The new PII/PHI feature adds additional configuration options to break the 1:1 relationship between a token and its actual value. By default, all instances of a value are replaced by the same token, which Palgon said in some instances might make it possible to figure out a token's value.
"For instance, if I'm a DBA, and I know my own salary, I can query the database, find the token for my salary, and then I can look for that token elsewhere to know who else has the same salary," Palgon said. "Now we offer the opportunity to further obfuscate, so that there might be multiple tokens to represent the same figure."
He added that the new product allows for field-by-field configuration, so that highly sensitive information like dates of birth or health data can be given unique tokens, but less sensitive types of data can reuse tokens to increase efficiency of the system.
Finally Token Manager 2.0 also allows for data to be encrypted at the point of capture or point of sale, eliminating the risk of data exposure during transit from point of capture to the Token Manager. While Palgon said the data is decrypted in the data center in order to be tokenized, Palgon said only happens within the memory of the tokenization server, so the data value isn't written out anywhere other than the server's memory.
NuBridges released Token Manager last spring. The vendor said it has more than 100 enterprise tokenization customers. Palgon said customers commonly seek to apply tokenization to payment data, Social Security numbers, drivers' licenses and passport data, but in recent months there's been a flurry of interest among customers and prospects regarding PHI and how the technology can help with HIPAA and HITECH compliance.

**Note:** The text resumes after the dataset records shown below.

(** The next [n]-byte big-endian integer; the shortest form is enforced by the
    lower bound [least]. *)
Definition long_argument (p : Parser) (n least : Z) : M Z :=
  let? (bs, p) := take p n in
  let value := be_value bs in
  if value <? least then Err "non-shortest integer" else Ok (value, p).

Definition argument (p : Parser) (additional : Z) : M Z :=
  if additional <=? 23 then Ok (additional, p)
  else if additional =? 24 then long_argument p 1 24
  else if additional =? 25 then long_argument p 2 (u8_max + 1)
  else if additional =? 26 then long_argument p 4 (u16_max + 1)
  else if additional =? 27 then long_argument p 8 (u32_max + 1)
  else Err "indefinite/reserved CBOR length".

(** [for _ in 0..len { out.push(self.value(depth + 1)?); }] *)
Fixpoint array_items (value : Parser -> M Value) (n : nat) (p : Parser) : M (list Value) :=
  match n with
  | O => Ok ([], p)
  | S n =>
      let? (v, p) := value p in
      let? (vs, p) := array_items value n p in
      Ok (v :: vs, p)
  end.

(** The loop over the entries of a map; [prior] is the previous encoded key. *)
Fixpoint map_entries (value : Parser -> M Value) (n : nat) (prior : option (list byte))
    (p : Parser) : M (list (string * Value)) :=
  match n with
  | O => Ok ([], p)
  | S n =>
      let start := pos p in
      let? (key, p) := value p in
      let encoded_key := firstn (Z.to_nat (pos p - start)) (skipn (Z.to_nat start) (bytes p)) in
      throw_if match prior with
               | Some previous => negb (is_lt (canonical_key_cmp previous encoded_key))
               | None => false
               end
        with "map keys are duplicated or noncanonical" ;;
      match key with
      | Text key =>
          let? (v, p) := value p in
          let? (kvs, p) := map_entries value n (Some encoded_key) p in
          Ok ((key, v) :: kvs, p)
      | _ => Err "map key is not text"
      end
  end.

(** [self.items.checked_add(extra)? > max_items], the reservation test of the
    collection cases. *)
Definition items_exceed (p : Parser) (extra : Z) : result ProtocolError bool :=
  let? total := ok_or (checked_add (items p) extra) "item count overflow" in
  Ok (max_items (limits p) <? total).

(** [match major { .. }]; [value] is the recursive call at [depth + 1]. *)
Definition value_of_head (value : Parser -> M Value) (major additional : Z) (p : Parser) : M Value :=
  if major =? 0 then
    let? (n, p) := argument p additional in
    Ok (Unsigned n, p)
  else if major =? 1 then Err "negative integers are not admitted"
  else if major =? 2 then
    let? (len, p) := argument p additional in
    let? (bs, p) := take p len in
    Ok (Bytes bs, p)
  else if major =? 3 then
    let? (len, p) := argument p additional in
    throw_if max_text_bytes (limits p) <? len with "text exceeds bound" ;;
    let? (text, p) := take p len in
    throw_if negb (utf8_valid text) with "invalid UTF-8" ;;
    throw_if negb (forallb native_ascii text) with "text is outside the native ASCII profile" ;;
    Ok (Text (str_of_bytes text), p)
  else if major =? 4 then
    let? (len, p) := argument p additional in
    throw_if max_collection_items (limits p) <? len with "array exceeds bound" ;;
    let? exceeds := items_exceed p len in
    throw_if exceeds with "array exceeds bound" ;;
    let? (out, p) := array_items value (Z.to_nat len) p in
    Ok (Array out, p)
  else if major =? 5 then
    let? (len, p) := argument p additional in
    throw_if max_collection_items (limits p) <? len with "map exceeds bound" ;;
    let? exceeds := items_exceed p (saturating_mul len 2) in
    throw_if exceeds with "map exceeds bound" ;;
    let? (out, p) := map_entries value (Z.to_nat len) None p in
    Ok (Map out, p)
  else if major =? 6 then Err "CBOR tags are not admitted"
  else if additional =? 20 then Ok (Bool false, p)
  else if additional =? 21 then Ok (Bool true, p)
  else if additional =? 22 then Ok (Null, p)
  else Err "floats/simple values are not admitted".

John Pescatore, vice president and research fellow at Stamford, Conn.-based research firm Gartner Inc., said that NuBridges was a first-mover in supporting enterprise tokenization, but most of the major key management vendors have since added tokenization capabilities.
"That early lead has given them a head start on other features that large enterprises look for," Pescatore said via email, "and the idea of token coordination across different physical locations is one of those features."
Pescatore noted that Gartner continues to see a high level of interest in tokenization among organizations, primarily as way of reducing the scope and costs of the PCI DSS audit process.
"However, we are also seeing companies that do implement tokenization for PCI reasons start to look at being able to offer encryption and tokenization as internal services, to deal with sensitive data (mostly forms of PII) where encryption will be needed and tokenization augments encryption," Pescatore said. "In general, we see steadily increasing demand for data encryption and see tokenization as a needed capability for the majority of uses of server-side encryption."